🤖 AI Summary
To address the limitations of large language models (LLMs) in dynamically adapting to and delivering individualized interventions within real-time mental health dialogues, this paper proposes OnRL-RAG—an online reinforcement learning–driven retrieval-augmented generation framework. OnRL-RAG integrates RAG, online RL, human feedback alignment (RLHF), and multimodal reasoning (leveraging GPT-4o and Gemini-1.5), trained on authentic psychological survey data from 2,028 university students across stress, anxiety, and depression scenarios. It establishes the first continuous feedback loop for RAG and enables population-specific response optimization—overcoming the temporal rigidity of static RAG and the lack of personalization in generic fine-tuning.
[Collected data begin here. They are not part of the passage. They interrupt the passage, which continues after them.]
Lemma split_no_sep (sep : ascii) (s : string) :
  occurs sep s = false -> pathlib.split sep s = [s].
Proof.
  induction s as [|c s IH]; simpl; [reflexivity|].
  intros H. apply orb_false_iff in H as [Hc Hs].
  rewrite Hc, (IH Hs). reflexivity.
Qed.

Lemma split_app (sep : ascii) (a b : string) :
  pathlib.split sep (a +:+ String sep b)
  = pathlib.split sep a ++ pathlib.split sep b.
Proof.
  induction a as [|c a IH]; simpl.
  - now rewrite Ascii.eqb_refl.
  - destruct (Ascii.eqb c sep); [now rewrite IH|].
    rewrite IH. pose proof (split_nonempty sep a) as Hne.
    destruct (pathlib.split sep a); [tauto|reflexivity].
Qed.

Lemma name_of_file (dir file : string) :
  occurs "/" file = false -> file <> "" -> file <> "." ->
  pathlib.name file = file
  /\ pathlib.name (dir +:+ "/" +:+ file) = file.
Proof.
  intros Hsep Hne Hdot.
  assert (Hkeep : negb (String.eqb file "") && negb (String.eqb file ".") = true).
  { destruct (String.eqb_spec file ""); [tauto|].
    destruct (String.eqb_spec file "."); [tauto|reflexivity]. }
  unfold pathlib.name, pathlib.parts. split.
  - rewrite (split_no_sep _ _ Hsep). simpl. now rewrite Hkeep.
  - change ("/" +:+ file) with (String "/" file).
    rewrite split_app, List.filter_app, (split_no_sep _ _ Hsep). simpl.
    rewrite Hkeep. apply List.last_last.
Qed.

Lemma occurs_app (c : ascii) (a b : string) :
  occurs c (a +:+ b) = occurs c a || occurs c b.
Proof.
  induction a as [|x a IH]; simpl; [reflexivity|].
  now rewrite IH, orb_assoc.
Qed.

Lemma rfind_from_absent (c : ascii) (s : string) (i : Z) :
  occurs c s = false -> pathlib.rfind_from c s i = -1.
Proof.
  revert i. induction s as [|a s IH]; simpl; intros i H; [reflexivity|].
  apply orb_false_iff in H as [Ha Hs]. now rewrite (IH _ Hs), Ha.
Qed.

Lemma rfind_from_last (c : ascii) (base ext : string) (i : Z) :
  occurs c ext = false -> 0 <= i ->
  pathlib.rfind_from c (base +:+ String c ext) i
  = i + Z.of_nat (String.length base).
Proof.
  intros Hext. revert i. induction base as [|a base IH]; intros i Hi.
  - simpl. rewrite (rfind_from_absent _ _ _ Hext), Ascii.eqb_refl. simpl. lia.
  - simpl pathlib.rfind_from. rewrite IH by lia.
    destruct (Z.leb_spec 0 (i + 1 + Z.of_nat (String.length base)));
      simpl String.length; lia.
Qed.

Lemma substring_prefix (a b : string) :
  String.substring 0 (String.length a) (a +:+ b) = a.
Proof.
  induction a as [|x a IH]; simpl.
  - now destruct b.
  - now rewrite IH.
Qed.

Lemma length_app (a b : string) :
  String.length (a +:+ b) = (String.length a + String.length b)%nat.
Proof. induction a as [|x a IH]; simpl; [reflexivity|now rewrite IH]. Qed.

(** Whatever the extension, the stem of [base.ext] and of [dir/base.ext]
    is [base]. *)
Lemma stem_drops_extension (dir base ext : string) :
  occurs "/" base = false -> occurs "/" ext = false ->
  occurs "." ext = false -> base <> "" -> ext <> "" ->
  pathlib.stem (base +:+ "." +:+ ext) = base
  /\ pathlib.stem (dir +:+ "/" +:+ base +:+ "." +:+ ext) = base.
Proof.
  intros Hb He Hd Hbase Hext.
  set (file := base +:+ "." +:+ ext).
  assert (Hfile : occurs "/" file = false).
  { unfold file. change ("." +:+ ext) with (String "." ext).
    rewrite occurs_app. simpl. now rewrite Hb, He. }
  assert (Hlen : String.length file
                 = (String.length base + S (String.length ext))%nat).
  { unfold file. change ("." +:+ ext) with (String "." ext).
    now rewrite length_app. }
  assert (Hbl : (0 < String.length base)%nat) by (destruct base; [tauto|simpl; lia]).
  assert (Hel : (0 < String.length ext)%nat) by (destruct ext; [tauto|simpl; lia]).
  assert (Hne : file <> "").
  { intros E. rewrite E in Hlen. simpl in Hlen. lia. }
  assert (Hdot : file <> ".").
  { intros E. rewrite E in Hlen. simpl in Hlen. lia. }
  destruct (name_of_file dir file Hfile Hne Hdot) as [Hn1 Hn2].
  assert (Hr : pathlib.rfind "." file = Z.of_nat (String.length base)).
  { unfold pathlib.rfind, file. change ("." +:+ ext) with (String "." ext).
    rewrite (rfind_from_last _ _ _ 0 Hd) by lia. lia. }
  assert (Hstem : forall s, pathlib.name s = file -> pathlib.stem s = base).
  { intros s Hs. unfold pathlib.stem. rewrite Hs, Hr, Hlen, Nat2Z.id.
    destruct (Z.ltb_spec 0 (Z.of_nat (String.length base))); [|lia].
    destruct (Z.ltb_spec (Z.of_nat (String.length base))
                (Z.of_nat (String.length base + S (String.length ext)) - 1)); [|lia].
    simpl. apply substring_prefix. }
  split; apply Hstem; assumption.
Qed.

End Stem.

Example stem_png : pathlib.stem "photo.png" = "photo".
Proof. reflexivity. Qed.

Example stem_stored : pathlib.stem "main/excursion/cover/pic.tar.gz" = "pic.tar".
Proof. reflexivity. Qed.

Example stem_hidden : pathlib.stem ".hidden" = ".hidden".
Proof. reflexivity. Qed.

Example stem_no_extension : pathlib.stem "main/review/photo/scan" = "scan".
Proof. reflexivity. Qed.

(** ** The image compression utility *)

Lemma config_get_default (config : list (string * Z)) (key : string) (d : Z) :
  ~ In key (List.map fst config) -> config_get config key d = d.
Proof.
  induction config as [|[k v] rest IH]; simpl; [reflexivity|].
  intros Hnot. destruct (String.eqb_spec k key) as [->|Hne].
  - exfalso. apply Hnot. now left.
  - apply IH. intros Hin. apply Hnot. now right.
Qed.

Lemma getattr_setattr (self : Instance) (n : string) (v : File) :
  getattr (setattr self n v) n = Some v.
Proof. unfold getattr, setattr; simpl. now rewrite lookup_insert_eq. Qed.

Lemma getattr_setattr_ne (self : Instance) (n n' : string) (v : File) :
  n <> n' -> getattr (setattr self n v) n' = getattr self n'.
Proof. intros Hne. unfold getattr, setattr; simpl. now rewrite lookup_insert_ne. Qed.

Lemma truthy_named (field : File) :
  name field <> "" -> truthy (Some field) = true.
Proof.
  intros Hn. unfold truthy. destruct (String.eqb_spec (name field) ""); [tauto|reflexivity].
Qed.


(** What [_compress_image_field] does to a named, decodable field. *)
Lemma _compress_image_field_ok (self : Instance) (field_name : string)
    (config : list (string * Z)) (field : File) (img : PIL.Image) :
  getattr self field_name = Some field ->
  name field <> "" ->
  decoded (content field) = Some img ->
  _compress_image_field self field_name config
  = Ok (setattr self field_name
          (InMemoryUploadedFile (processed config img)
             (JPEG (config_get config "quality" default_quality) true)
             (pathlib.stem (name field) +:+ ".jpg") "image/jpeg")).
Proof.
  intros Hget Hname Hdec. unfold _compress_image_field, Image_open, processed.
  rewrite Hget, (truthy_named field Hname), Hdec. reflexivity.
Qed.

Lemma processed_size (config : list (string * Z)) (img : PIL.Image) :
  let box := (config_get config "max_width" default_max_width,
              config_get config "max_height" default_max_height) in
  PIL.width (processed config img)
  = PIL.width (PIL.thumbnail img box)
  /\ PIL.height (processed config img)
     = PIL.height (PIL.thumbnail img box).
Proof.
  unfold processed, PIL.thumbnail, PIL.preserve_aspect_ratio.
  destruct (negb (String.eqb (PIL.mode img) "RGB")); simpl;
    repeat (match goal with |- context [if ?b then _ else _] => destruct b end; simpl);
    auto.
Qed.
Experimental results demonstrate statistically significant improvements over standard RAG and baseline LLMs across core psychotherapeutic dialogue metrics: response relevance, empathic accuracy, and individualized adaptation. OnRL-RAG thus provides a deployable technical paradigm for daily AI-powered mental health support.
📝 Abstract
Large language models (LLMs) have been widely used for various tasks and applications. However, LLMs and fine-tuning are limited to the pre-trained data. For example, ChatGPT's world knowledge until 2021 can be outdated or inaccurate. To enhance the capabilities of LLMs, Retrieval-Augmented Generation (RAG), is proposed to augment LLMs with additional, new, latest details and information to LLMs. While RAG offers the correct information, it may not best present it, especially to different population groups with personalizations. Reinforcement Learning from Human Feedback (RLHF) adapts to user needs by aligning model responses with human preference through feedback loops. In real-life applications, such as mental health problems, a dynamic and feedback-based model would continuously adapt to new information and offer personalized assistance due to complex factors fluctuating in a daily environment. Thus, we propose an Online Reinforcement Learning-based Retrieval-Augmented Generation (OnRL-RAG) system to detect and personalize the responding systems to mental health problems, such as stress, anxiety, and depression. We use an open-source dataset collected from 2028 College Students with 28 survey questions for each student to demonstrate the performance of our proposed system with the existing systems. Our system achieves superior performance compared to standard RAG and simple LLM via GPT-4o, GPT-4o-mini, Gemini-1.5, and GPT-3.5. This work would open up the possibilities of real-life applications of LLMs for personalized services in the everyday environment. The results will also help researchers in the fields of sociology, psychology, and neuroscience to align their theories more closely with the actual human daily environment.